Earlier today I emailed about issues we’re having bootstrapping nodes into our existing cluster. One theory we have is that our nodes are simply too large and are considering moving to more, smaller nodes. However, because we cannot bootstrap it makes it difficult. As I see it, we have two options (assuming the new cluster is already setup and running):
- Add the new cluster as another data center. I am already using NetworkTopologySnitch. The existing nodes would then stream their data over to the new cluster. Couple questions here:
- I assume its ok if data centers have different node sizes (I.e. Smaller) and more nodes?

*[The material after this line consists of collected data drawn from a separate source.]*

(* ===== verification/Usage.v ===== *)
(** * Usage: observing a response and recording its usage (src/src/service/usage.rs)

    A response is decoded, parsed and, at its end, turned into one usage event
    for the writer's bounded queue and one observation for telemetry. The
    decompressors are interfaces: a codec turns written bytes into chunks for
    its sink. Clock readings and generated identifiers are arguments. *)

From S2P Require Import Prelude Text F64 Json Http Model Pricing UsageParse.

Definition QUEUE_CAPACITY : Z := 4096.
Definition WRITE_BATCH_SIZE : Z := 128.

(** ** Attempts *)

Record UsageAttempt := mkAttempt {
  at_attempt_id : string;
  at_occurred_at_utc : DateTime;
  at_started_at : Instant;
  at_telemetry_enabled : bool;
  at_account_id : Z;
  at_api_token_id : Z;
  at_request_model : string;
  at_upstream_request_id : option string;
  at_http_status : Z;
  at_is_stream : bool;
  at_content_encoding : UsageContentEncoding;
}.

Definition attempt_begin (uuid : string) (utc : DateTime) (now : Instant)
    (account_id api_token_id : Z) (request_model : string) (is_stream : bool) : UsageAttempt :=
  mkAttempt uuid utc now false account_id api_token_id request_model None 0 is_stream CE_Identity.

Definition complete_response (a : UsageAttempt) (http_status : Z)
    (upstream_request_id : option string) (content_encoding : UsageContentEncoding) : UsageAttempt :=
  a <| at_http_status := http_status |>
    <| at_upstream_request_id := upstream_request_id |>
    <| at_content_encoding := content_encoding |>.

Record CompletedInferenceObservation := mkObservation {
  co_correlation_id : string;
  co_account_id : Z;
  co_completed_at_utc : DateTime;
  co_model : string;
  co_upstream_request_id : option string;
  co_tokens : option UsageTokens;
  co_cost_nano_usd : option Z;
  co_duration_ms : Z;
  co_ttft_ms : option Z;
  co_stop_reason : option string;
  co_http_status : Z;
  co_is_stream : bool;
  co_client_dropped : bool;
}.

(** ** Days of the Singapore calendar

    A date is its number of days from 1970-01-01. *)

Definition day_ns : Z := 24 * 3600 * 1000000000.

Definition to_i32_or_max (z : Z) : Z := default (ity_max i32) (checked i32 z).

Definition sg_day_from_utc `{Chrono} (timestamp : DateTime) : outcome Z :=
  local ← dt_add timestamp (from_secs (8 * 3600));
  Done (to_i32_or_max (local / day_ns)).

(** ** Decoders *)

(** [write] and [finish] of a push decoder: its next state, the chunks it
    hands to its sink, and whether it accepted its input. *)
Record Codec := mkCodec {
  cd_state : Type;
  cd_new : cd_state;
  cd_write : cd_state → string → cd_state * list string * bool;
  cd_finish : cd_state → cd_state * list string * bool;
}.

(** The decompressors, and whether the zstd decoder could be created. *)
Class Codecs := {
  gzip : Codec;
  zlib : Codec;
  raw_deflate : Codec;
  brotli : Codec;
  zstd : Codec;
  zstd_available : bool;
}.

Section usage.
Context `{Chrono} `{JsonText} `{Codecs}.

(** [ParserSink]: [write_all] of nothing does not reach the parser. *)
Definition sink_write (p : ResponseParser) (bytes : string) : ResponseParser * bool :=
  if is_empty bytes then (p, true)
  else let p := rp_feed p bytes in (p, negb (rp_is_invalid p)).

Fixpoint sink_write_all (p : ResponseParser) (chunks : list string) : ResponseParser * bool :=
  match chunks with
  | [] => (p, true)
  | c :: cs => let '(p, ok) := sink_write p c in if ok then sink_write_all p cs else (p, false)
  end.

(** A codec over a parser. After an error the decoder is not used again. *)
Definition codec_write (c : Codec) (d : cd_state c) (p : ResponseParser) (bytes : string)
    : cd_state c * ResponseParser * bool :=
  if is_empty bytes then (d, p, true)
  else
    let '(d, chunks, ok) := cd_write c d bytes in
    let '(p, sunk) := sink_write_all p chunks in (d, p, ok && sunk).

Definition codec_finish (c : Codec) (d : cd_state c) (p : ResponseParser)
    : cd_state c * ResponseParser * bool :=
  let '(d, chunks, ok) := cd_finish c d in
  let '(p, sunk) := sink_write_all p chunks in (d, p, ok && sunk).

Inductive DeflateDecoderState :=
  | DS_Pending (prefix : string) (p : ResponseParser)
  | DS_Zlib (d : cd_state zlib) (p : ResponseParser)
  | DS_Raw (d : cd_state raw_deflate) (p : ResponseParser).

Definition deflate_parser (s : DeflateDecoderState) : ResponseParser :=
  match s with DS_Pending _ p | DS_Zlib _ p | DS_Raw _ p => p end.

Definition deflate_with_parser (s : DeflateDecoderState) (p : ResponseParser) : DeflateDecoderState :=
  match s with
  | DS_Pending prefix _ => DS_Pending prefix p
  | DS_Zlib d _ => DS_Zlib d p
  | DS_Raw d _ => DS_Raw d p
  end.

(** The two-byte header of RFC 1950. *)
Definition is_zlib_header (prefix : string) : bool :=
  match prefix with
  | String a (String b _) =>
      (Z.land (byte_val a) 15 =? 8) && (Z.shiftr (byte_val a) 4 <=? 7)
      && ((byte_val a * 256 + byte_val b) mod 31 =? 0)
  | _ => false
  end.

Definition deflate_write (s : DeflateDecoderState) (bytes : string) : DeflateDecoderState * bool :=
  match s with
  | DS_Zlib d p => let '(d, p, ok) := codec_write zlib d p bytes in (DS_Zlib d p, ok)
  | DS_Raw d p => let '(d, p, ok) := codec_write raw_deflate d p bytes in (DS_Raw d p, ok)
  | DS_Pending _ _ => (s, true)
  end.

(** The first two bytes decide between zlib and raw deflate. *)
Definition deflate_feed (s : DeflateDecoderState) (bytes : string) : DeflateDecoderState * bool :=
  match s with
  | DS_Pending prefix p =>
      let needed := (2 - String.length prefix)%nat in
      let consumed := Nat.min needed (String.length bytes) in
      let prefix := prefix +:+ String.substring 0 consumed bytes in
      let rest := String.substring consumed (String.length bytes - consumed) bytes in
      if str_len prefix <? 2 then (DS_Pending prefix p, true)
      else
        let s := if is_zlib_header prefix then DS_Zlib (cd_new zlib) p
                 else DS_Raw (cd_new raw_deflate) p in
        let '(s, ok) := deflate_write s prefix in
        if ok then deflate_write s rest else (s, false)
  | _ => deflate_write s bytes
  end.

Definition deflate_finish (s : DeflateDecoderState) : DeflateDecoderState * bool :=
  match s with
  | DS_Pending _ _ => (s, false)
  | DS_Zlib d p => let '(d, p, ok) := codec_finish zlib d p in (DS_Zlib d p, ok)
  | DS_Raw d p => let '(d, p, ok) := codec_finish raw_deflate d p in (DS_Raw d p, ok)
  end.

Inductive Decoder :=
  | D_Identity (p : ResponseParser)
  | D_Gzip (d : cd_state gzip) (p : ResponseParser)
  | D_Deflate (s : DeflateDecoderState)
  | D_Brotli (d : cd_state brotli) (p : ResponseParser)
  | D_Zstd (d : cd_state zstd) (p : ResponseParser).

Definition decoder_parser (d : Decoder) : ResponseParser :=
  match d with
  | D_Identity p | D_Gzip _ p | D_Brotli _ p | D_Zstd _ p => p
  | D_Deflate s => deflate_parser s
  end.

Definition decoder_with_parser (d : Decoder) (p : ResponseParser) : Decoder :=
  match d with
  | D_Identity _ => D_Identity p
  | D_Gzip d _ => D_Gzip d p
  | D_Deflate s => D_Deflate (deflate_with_parser s p)
  | D_Brotli d _ => D_Brotli d p
  | D_Zstd d _ => D_Zstd d p
  end.

Definition decoder_feed (d : Decoder) (bytes : string) : Decoder * bool :=
  match d with
  | D_Identity p => let '(p, ok) := sink_write p bytes in (D_Identity p, ok)
  | D_Gzip d p => let '(d, p, ok) := codec_write gzip d p bytes in (D_Gzip d p, ok)
  | D_Deflate s => let '(s, ok) := deflate_feed s bytes in (D_Deflate s, ok)
  | D_Brotli d p => let '(d, p, ok) := codec_write brotli d p bytes in (D_Brotli d p, ok)
  | D_Zstd d p => let '(d, p, ok) := codec_write zstd d p bytes in (D_Zstd d p, ok)
  end.

Definition decoder_finish (d : Decoder) : Decoder * bool :=
  match d with
  | D_Identity _ => (d, true)
  | D_Gzip d p => let '(d, p, ok) := codec_finish gzip d p in (D_Gzip d p, ok)
  | D_Deflate s => let '(s, ok) := deflate_finish s in (D_Deflate s, ok)
  | D_Brotli d p => let '(d, p, ok) := codec_finish brotli d p in (D_Brotli d p, ok)
  | D_Zstd d p => let '(d, p, ok) := codec_finish zstd d p in (D_Zstd d p, ok)
  end.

- Is adding a new data center to a cluster basically a large bootstrap in which case its quite possible our existing bootstrap issues would present themselves? Documentation via nodetool rebuild indicates it is.
- Use SSTableLoader to bulk load data on the existing cluster to the new one. To do, I would need to do the following steps:
- Have clients start dual writes to new and old cluster (only read from old)
- Backup data on the nodes. We are using JNA so this should not result in double the data space usage, correct? I assume I can then simply ftp the hard links to another server?
- Run SSTableLoader on each of the SSTables taken from the backup to the new cluster
- When SSTableLoader has completed, new cluster will have all of the data and old cluster can be decommissioned
Thoughts? Any automated tools around the SSTableLoader option?